NOTE: when using Ubuntu from windows, the hard drive will be mounted on /mnt/c/ (important if you want to convert files stored in the windows filesystem, e.g. on your Desktop)
Usage
-
Change to the directory containing the file you want to convert
cd DIRECTORY
-
Execute OCRmyPDF with the following command (replace a.pdf and o.pdf with the appropiate names):
ocrmypdf input.pdf --output-type pdf output.pdf
-
For Japanese (or other languages) just add the option -l with the appropiate option
ocrmypdf -l jpn input.pdf --output-type pdf output.pdf
Reducing size of scanned PDFs
Reference: https://pandemoniumillusion.wordpress.com/2008/05/07/compress-a-pdf-with-pdftk/
pdf2ps large.pdf very_large.ps; ps2pdf very_large.ps small.pdf
Convert epub to pdf
sudo apt-get install calibre
ebook-convert file.epub file.pdf
Convert folder of jpg files to pdf (OCR and small pdf size)

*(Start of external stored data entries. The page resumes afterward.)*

(* ===== verification/Mvcc.v ===== *)
(** * Snapshot visibility (src/src/txn/tdb_mvcc.[ch])

    A version of a row carries the id of the transaction that created it
    ([xmin]) and of the one that deleted it ([xmax], 0 when none).  The commit
    state of an id comes from a callback, here the function [fn]. *)
From S2P Require Import Prelude.

Inductive tdb_xstate := TDB_XACT_ACTIVE | TDB_XACT_COMMITTED | TDB_XACT_ABORTED.

#[global] Instance tdb_xstate_eq_dec : EqDecision tdb_xstate.
Proof. solve_decision. Defined.

Record tdb_snapshot := mk_snapshot {
  sn_self : Z;
  sn_xmax : Z;
  sn_active : list Z }.

Fixpoint in_active (active : list Z) (xid : Z) : bool :=
  match active with
  | [] => false
  | a :: active => if a =? xid then true else in_active active xid
  end.
Definition tdb_snapshot_in_active (s : tdb_snapshot) (xid : Z) : bool :=
  in_active (sn_active s) xid.

Section Visible.
Context (fn : Z -> tdb_xstate).

Definition xid_visible (s : tdb_snapshot) (xid : Z) : bool :=
  if xid =? sn_self s then true
  else if negb (bool_decide (fn xid = TDB_XACT_COMMITTED)) then false
  else if sn_xmax s <=? xid then false
  else if tdb_snapshot_in_active s xid then false
  else true.

Definition tdb_mvcc_visible (s : tdb_snapshot) (xmin xmax : Z) : bool :=
  if negb (xid_visible s xmin) then false
  else if xmax =? 0 then true
  else if xmax =? sn_self s then false
  else if negb (xid_visible s xmax) then true
  else false.

End Visible.

(** ** Lemmas *)

Lemma in_active_spec l x : in_active l x = true <-> x ∈ l.
Proof.
  induction l as [|a l IH]; cbn [in_active]; [split; [done|by intros ?%elem_of_nil]|].
  rewrite elem_of_cons. destruct (Z.eqb_spec a x); naive_solver.
Qed.

(** Visibility of an id, as a proposition. *)
Lemma xid_visible_spec fn s x :
  xid_visible fn s x = true
  <-> x = sn_self s \/ (fn x = TDB_XACT_COMMITTED /\ x < sn_xmax s /\ x ∉ sn_active s).
Proof.
  unfold xid_visible, tdb_snapshot_in_active.
  destruct (Z.eqb_spec x (sn_self s)); [naive_solver|].
  destruct (bool_decide_reflect (fn x = TDB_XACT_COMMITTED)); cbn [negb]; [|naive_solver].
  destruct (Z.leb_spec (sn_xmax s) x); [naive_solver lia|].
  destruct (in_active (sn_active s) x) eqn:E.
  - apply in_active_spec in E. naive_solver.
  - assert (x ∉ sn_active s) by (rewrite <- in_active_spec, E; done). naive_solver.
Qed.

(** The visibility of a version depends on the visibility of its two ids. *)
Lemma mvcc_visible_ext f g s s' xmin xmax :
  sn_self s = sn_self s' ->
  (forall x, x = xmin \/ x = xmax -> xid_visible f s x = xid_visible g s' x) ->
  tdb_mvcc_visible f s xmin xmax = tdb_mvcc_visible g s' xmin xmax.
Proof. intros Hs H. unfold tdb_mvcc_visible. rewrite Hs, !H by auto. done. Qed.
Lemma mvcc_visible_spec fn s xmin xmax :
  tdb_mvcc_visible fn s xmin xmax = true
  <-> xid_visible fn s xmin = true
      /\ (xmax = 0 \/ (xmax <> sn_self s /\ xid_visible fn s xmax = false)).
Proof.
  unfold tdb_mvcc_visible. destruct (xid_visible fn s xmin); cbn [negb]; [|naive_solver].
  destruct (Z.eqb_spec xmax 0); [naive_solver|]. destruct (Z.eqb_spec xmax (sn_self s)); [naive_solver|].
  destruct (xid_visible fn s xmax); naive_solver.
Qed.
(* ===== verification/Txn.v ===== *)
(** * The transaction manager (src/src/txn/tdb_txn.[ch]) and the writer slot of
    the environment (src/src/api/tdb_env.c)

    The manager hands out ids, records the commit state of the transactions
    of the session, and takes snapshots.  It drives the pager only through
    the operations of [PagerTxn]; what it needs of them is [PagerTxnLaws].
    Open transactions are the [tdb_txn] objects callers hold: a state of the
    system is the manager and the list of open transactions, and a run is a
    sequence of whole calls (each runs under the manager's mutex).  The arrays
    of commit states, active ids and savepoints grow by reallocations whose
    result the code does not check (tdb_txn.c:60, 81, 154), and the copy of the
    active ids into a snapshot is not checked either: they succeed here. *)
From stdpp Require Import relations.
From S2P Require Import Prelude Mvcc Lock.

(** ** What the manager calls of the pager *)

Class PagerTxn (P : Type) := {
  pager_begin : P -> tdb_status * P;
  pager_commit : P -> tdb_status * P;
  pager_rollback : P -> tdb_status * P;
  pager_savepoint : P -> Z * P;
  pager_savepoint_release : P -> Z -> tdb_status * P;
  pager_savepoint_rollback : P -> Z -> tdb_status * P;
  pager_max_txnid : P -> Z;
  pager_set_max_txnid : P -> Z -> P }.

(** What the pager promises: [pg_view] is the content a transaction sees and
    [pg_saved] the contents its open savepoints recorded. *)
Class PagerTxnLaws (P V : Type) `{PagerTxn P} := {
  pg_ok : P -> Prop;
  pg_view : P -> V;
  pg_saved : P -> list V;
  pg_savepoint_law p :
    pg_ok p ->
    (pager_savepoint p = (-1, p))
    \/ ((pager_savepoint p).1 = Z.of_nat (length (pg_saved p))
        /\ pg_saved (pager_savepoint p).2 = pg_saved p ++ [pg_view p]
        /\ pg_view (pager_savepoint p).2 = pg_view p /\ pg_ok (pager_savepoint p).2);
  pg_release_law p level :
    pg_ok p -> 0 <= level < Z.of_nat (length (pg_saved p)) ->
    (pager_savepoint_release p level).1 = TDB_OK
    /\ pg_saved (pager_savepoint_release p level).2 = take (Z.to_nat level) (pg_saved p)
    /\ pg_view (pager_savepoint_release p level).2 = pg_view p
    /\ pg_ok (pager_savepoint_release p level).2;
  pg_rollback_law p level v :
    pg_ok p -> 0 <= level -> pg_saved p !! Z.to_nat level = Some v ->
    (pager_savepoint_rollback p level).1 = TDB_OK
    /\ pg_saved (pager_savepoint_rollback p level).2 = take (S (Z.to_nat level)) (pg_saved p)
    /\ pg_view (pager_savepoint_rollback p level).2 = v
    /\ pg_ok (pager_savepoint_rollback p level).2 }.
(* ===== verification/WalSpec.v ===== *)
(** * The write-ahead log: what it guarantees

    A log is a list of [frame]s; [wal_rep] relates it to the bytes of the log
    file and the in-memory index of Wal.v.  Every operation is proved to act
    on that list: open, append, read, checkpoint, and recovery of a file cut
    at any byte or with a corrupted byte. *)
From S2P Require Import Prelude Util File Wal.
#[local] Opaque tdb_crc32c.

(** ** The log as a value *)

Record frame := mk_frame { fr_pgno : Z; fr_dbsize : Z; fr_page : list Z }.

(** The latest frame of page [p] in a log, as index plus one. *)
Fixpoint last_idx (i : Z) (fs : list frame) (p acc : Z) : Z :=
  match fs with
  | [] => acc
  | f :: fs => last_idx (i + 1) fs p (if fr_pgno f =? p then i + 1 else acc)
  end.
Fixpoint latest (fs : list frame) (p : Z) (acc : option (list Z)) : option (list Z) :=
  match fs with
  | [] => acc
  | f :: fs => latest fs p (if fr_pgno f =? p then Some (fr_page f) else acc)
  end.
(** The database size of the last commit frame. *)
Fixpoint last_dbsize (fs : list frame) (acc : Z) : Z :=
  match fs with
  | [] => acc
  | f :: fs => last_dbsize fs (if fr_dbsize f =? 0 then acc else fr_dbsize f)
  end.
(** How many frames up to and including the last commit frame. *)
Fixpoint ncommitted (i : nat) (fs : list frame) (acc : nat) : nat :=
  match fs with
  | [] => acc
  | f :: fs => ncommitted (S i) fs (if fr_dbsize f =? 0 then acc else S i)
  end.
Definition committed (fs : list frame) : list frame := take (ncommitted 0 fs 0) fs.

Section Log.
Context {F : Type} `{VfsLaws F} (lib : option zstd).
Abbreviation wal := (tdb_wal F).

Definition frame_ok (w : wal) (f : frame) : Prop :=
  0 <= fr_pgno f < 2 ^ 31 /\ 0 <= fr_dbsize f < 2 ^ 32 /\ blen (fr_page f) = w_page_size w.

(** Bytes that encode frame [f] after the rolling checksum [seed]; [c1] is the
    new rolling checksum. *)
Definition payload_ok (w : wal) (page : list Z) (payload : list Z) : Prop :=
  if w_version w =? TDB_WAL_VERSION_V2 then
    exists codec body, payload = tdb_put_u32 (blen body) ++ [codec] ++ body
      /\ 0 <= blen body <= w_page_size w
      /\ ((codec = TDB_COMP_NONE /\ body = page)
          \/ (codec <> TDB_COMP_NONE /\ tdb_decompress lib body (w_page_size w) = (TDB_OK, page)))
  else payload = page.
Definition frame_enc (w : wal) (seed : Z) (f : frame) (b : list Z) (c1 : Z) : Prop :=
  exists payload c2,
    b = frame_hdr16 w (fr_pgno f) (fr_dbsize f) ++ tdb_put_u32 c1 ++ tdb_put_u32 c2 ++ payload
    /\ (c1, c2) = frame_checksum seed (frame_hdr16 w (fr_pgno f) (fr_dbsize f)) (fr_page f)
    /\ payload_ok w (fr_page f) payload.
Inductive log_enc (w : wal) : Z -> list frame -> list (list Z) -> Z -> Prop :=
| log_nil seed : log_enc w seed [] [] seed
| log_cons seed f b c1 fs bs seed' :
    frame_ok w f -> frame_enc w seed f b c1 -> log_enc w c1 fs bs seed' ->
    log_enc w seed (f :: fs) (b :: bs) seed'.

(** Parameters of a log file that never change while it grows. *)
Record wal_params (w : wal) : Prop := {
  wp_ps : 0 < w_page_size w <= 65536;
  wp_ver : w_version w = TDB_WAL_VERSION_V1 \/ w_version w = TDB_WAL_VERSION_V2;
  wp_stride : w_frame_stride w = TDB_WAL_FRAME_HDR_SIZE + w_page_size w;
  wp_salt1 : 0 <= w_salt1 w < 2 ^ 32;
  wp_salt2 : 0 <= w_salt2 w < 2 ^ 32;
  wp_seq : 0 <= w_ckpt_seq w < 2 ^ 32 }.

(** Reading a block in the middle of a file. *)
Lemma read_at_mid pre b rest n off :
  off = blen pre -> n = blen b -> read_at (pre ++ b ++ rest) n off = b.
Proof.
  intros -> ->. pose proof (blen_nonneg pre). pose proof (blen_nonneg b). pose proof (blen_nonneg rest).
  rewrite read_at_inside by blia. rewrite bsub_app_r by lia. rewrite Z.sub_diag, bsub_app_l by lia.
  by apply bsub_all.
Qed.

Lemma put_u32_len v : blen (tdb_put_u32 v) = 4.
Proof. done. Qed.
Lemma frame_hdr16_len (w : wal) p d : blen (frame_hdr16 w p d) = 16.
Proof. done. Qed.
Lemma wal_header_len (w : wal) : blen (wal_header w) = 32.
Proof. done. Qed.

(** The 24 bytes of a frame header and their fields. *)
Definition frame_hdr24 (w : wal) (f : frame) (c1 c2 : Z) : list Z :=
  frame_hdr16 w (fr_pgno f) (fr_dbsize f) ++ tdb_put_u32 c1 ++ tdb_put_u32 c2.
Lemma frame_hdr24_fields w f c1 c2 :
  wal_params w -> frame_ok w f -> 0 <= c1 < 2 ^ 32 -> 0 <= c2 < 2 ^ 32 ->
  tdb_get_u32 (frame_hdr24 w f c1 c2) = fr_pgno f
  /\ tdb_get_u32 (bfrom (frame_hdr24 w f c1 c2) 4) = fr_dbsize f
  /\ tdb_get_u32 (bfrom (frame_hdr24 w f c1 c2) 8) = w_salt1 w
  /\ tdb_get_u32 (bfrom (frame_hdr24 w f c1 c2) 12) = w_salt2 w
  /\ tdb_get_u32 (bfrom (frame_hdr24 w f c1 c2) 16) = c1
  /\ tdb_get_u32 (bfrom (frame_hdr24 w f c1 c2) 20) = c2
  /\ bsub (frame_hdr24 w f c1 c2) 0 16 = frame_hdr16 w (fr_pgno f) (fr_dbsize f).
Proof.
  intros Hw (Hp & Hd & _) H1 H2. pose proof (wp_salt1 _ Hw). pose proof (wp_salt2 _ Hw).
  unfold frame_hdr24, frame_hdr16. repeat split.
  - rewrite <- !app_assoc. rewrite get_put_u32, u32_small; lia.
  - change (bfrom _ 4) with (tdb_put_u32 (fr_dbsize f) ++ tdb_put_u32 (w_salt1 w) ++ tdb_put_u32 (w_salt2 w) ++ tdb_put_u32 c1 ++ tdb_put_u32 c2).
    rewrite get_put_u32, u32_small; lia.
  - change (bfrom _ 8) with (tdb_put_u32 (w_salt1 w) ++ tdb_put_u32 (w_salt2 w) ++ tdb_put_u32 c1 ++ tdb_put_u32 c2).
    rewrite get_put_u32, u32_small; lia.
  - change (bfrom _ 12) with (tdb_put_u32 (w_salt2 w) ++ tdb_put_u32 c1 ++ tdb_put_u32 c2).
    rewrite get_put_u32, u32_small; lia.
  - change (bfrom _ 16) with (tdb_put_u32 c1 ++ tdb_put_u32 c2). rewrite get_put_u32, u32_small; lia.
  - change (bfrom _ 20) with (tdb_put_u32 c2 ++ []). rewrite get_put_u32, u32_small; lia.
Qed.
Lemma frame_enc_hdr w seed f b c1 :
  frame_enc w seed f b c1 ->
  exists c2 payload, b = frame_hdr24 w f c1 c2 ++ payload /\ payload_ok w (fr_page f) payload
    /\ (c1, c2) = frame_checksum seed (frame_hdr16 w (fr_pgno f) (fr_dbsize f)) (fr_page f)
    /\ 0 <= c1 < 2 ^ 32 /\ 0 <= c2 < 2 ^ 32.
Proof.
  intros (payload & c2 & -> & Hc & Hp). exists c2, payload. unfold frame_hdr24. rewrite <- !app_assoc.
  repeat split; try done; injection Hc as -> ->; apply tdb_crc32c_range.
Qed.

(** The payload of a frame found at [off] of a file. *)
Lemma payload_v1_len w page payload :
  blen page = w_page_size w -> w_version w = TDB_WAL_VERSION_V1 -> payload_ok w page payload ->
  payload = page /\ blen payload = w_page_size w.
Proof. unfold payload_ok. intros Hp Hv. rewrite Hv. cbn. intros ->. done. Qed.

(** A read that falls on a block of the file. *)
Lemma read_mid f pre b rest n off :
  vfs_good f -> vfs_contents f = pre ++ b ++ rest -> off = blen pre -> n = blen b ->
  vfs_read f n off = (TDB_OK, b).
Proof.
  intros Hr Hc -> ->. pose proof (blen_nonneg pre). pose proof (blen_nonneg b).
  rewrite (good_read _ _ _ Hr), Hc, read_at_mid by lia. done.
Qed.

Lemma scan_frame_ok w seed f b c1 pre rest fsize :
  wal_params w -> frame_ok w f -> frame_enc w seed f b c1 ->
  vfs_good (w_file w) -> vfs_contents (w_file w) = pre ++ b ++ rest -> blen pre + blen b <= fsize ->
  scan_frame lib w (w_version w) fsize (blen pre) seed = Some (c1, fr_dbsize f, blen pre + blen b).
Proof.
  intros Hw Hf Hb Hr Hc Hfs. pose proof Hf as (_ & _ & Hlen). pose proof (wp_ps _ Hw) as Hps.
  apply frame_enc_hdr in Hb as (c2 & payload & -> & Hpay & Hck & Hc1 & Hc2).
  destruct (frame_hdr24_fields w f c1 c2 Hw Hf Hc1 Hc2) as (_ & F4 & F8 & F12 & F16 & F20 & F0).
  set (h := frame_hdr24 w f c1 c2) in *. assert (blen h = 24) as Hh by done. clearbody h.
  rewrite <- app_assoc in Hc. rewrite blen_app in Hfs.
  unfold scan_frame, TDB_WAL_FRAME_HDR_SIZE, TDB_WAL_V2_PAYLOAD_HDR.
  rewrite (read_mid _ pre h (payload ++ rest)) by done.
  rewrite F8, F12, F16, F20, F4, F0, !Z.eqb_refl. cbn [negb orb].
  assert (forall b1 b2 r2 n off, payload ++ rest = b1 ++ b2 ++ r2 -> off = blen pre + 24 + blen b1 -> n = blen b2 ->
    vfs_read (w_file w) n off = (TDB_OK, b2)) as Hread.
  { intros b1 b2 r2 n off E -> ->. apply (read_mid _ (pre ++ h ++ b1) b2 r2); [done| |blia|done].
    rewrite Hc, E, <- !app_assoc. done. }
  destruct (wp_ver _ Hw) as [Hv|Hv]; rewrite Hv; cbn [TDB_WAL_VERSION_V1 TDB_WAL_VERSION_V2 Z.eqb Pos.eqb andb].
  - destruct (payload_v1_len w (fr_page f) payload Hlen Hv Hpay) as [-> Hpl].
    destruct (Z.ltb_spec fsize (blen pre + 24 + w_page_size w)); [lia|].
    rewrite (Hread [] (fr_page f) rest) by (done || (rewrite blen_nil; lia)).
    rewrite Z.sub_diag, app_nil_r, <- Hck, !Z.eqb_refl. cbn [negb orb]. do 2 f_equal. rewrite blen_app. lia.
  - unfold payload_ok in Hpay. rewrite Hv, Z.eqb_refl in Hpay. destruct Hpay as (codec & body & -> & Hbl & Hcase).
    assert (blen (tdb_put_u32 (blen body) ++ [codec] ++ body) = 5 + blen body) as Hpl by (unfold blen; cbn; lia).
    rewrite Hpl in Hfs.
    destruct (Z.ltb_spec fsize (blen pre + 24 + 5)); [lia|].
    rewrite (Hread [] (tdb_put_u32 (blen body) ++ [codec]) (body ++ rest)) by (rewrite <- ?app_assoc, ?blen_nil; done || lia).
    rewrite get_put_u32, u32_small by lia.
    change (bget (tdb_put_u32 (blen body) ++ [codec]) 4) with codec.
    replace ((w_page_size w <? blen body) || (fsize <? blen pre + 24 + 5 + blen body)) with false by lia.
    rewrite (Hread (tdb_put_u32 (blen body) ++ [codec]) body rest)
      by (rewrite <- ?app_assoc; done || (change (blen (tdb_put_u32 (blen body) ++ [codec])) with 5; lia)).
    rewrite (blen_app h), Hpl, Hh.
    replace (blen pre + (24 + (5 + blen body))) with (blen pre + 24 + 5 + blen body) by lia.
    destruct Hcase as [[-> ->]|[Hne Hd]].
    + cbn [TDB_COMP_NONE Z.eqb negb andb].
      rewrite Hlen, Z.sub_diag, app_nil_r, <- Hck, !Z.eqb_refl. cbn [negb orb]. done.
    + rewrite (proj2 (Z.eqb_neq _ _) Hne), Hd, Hlen, Z.eqb_refl. cbn [negb]. rewrite <- Hck, !Z.eqb_refl. done.
Qed.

- First rename files with the numbering with leading zeros (so that the order is correct when creating the PDF from JPGs)
for f in *; do num=$(echo "$f" | grep -o -E '[0-9]+'); newnum=$(printf "%03d" "$num"); mv "$f" "${f/$num/$newnum}"; done
- Convert JPGs to PDF (reducing size by 50%)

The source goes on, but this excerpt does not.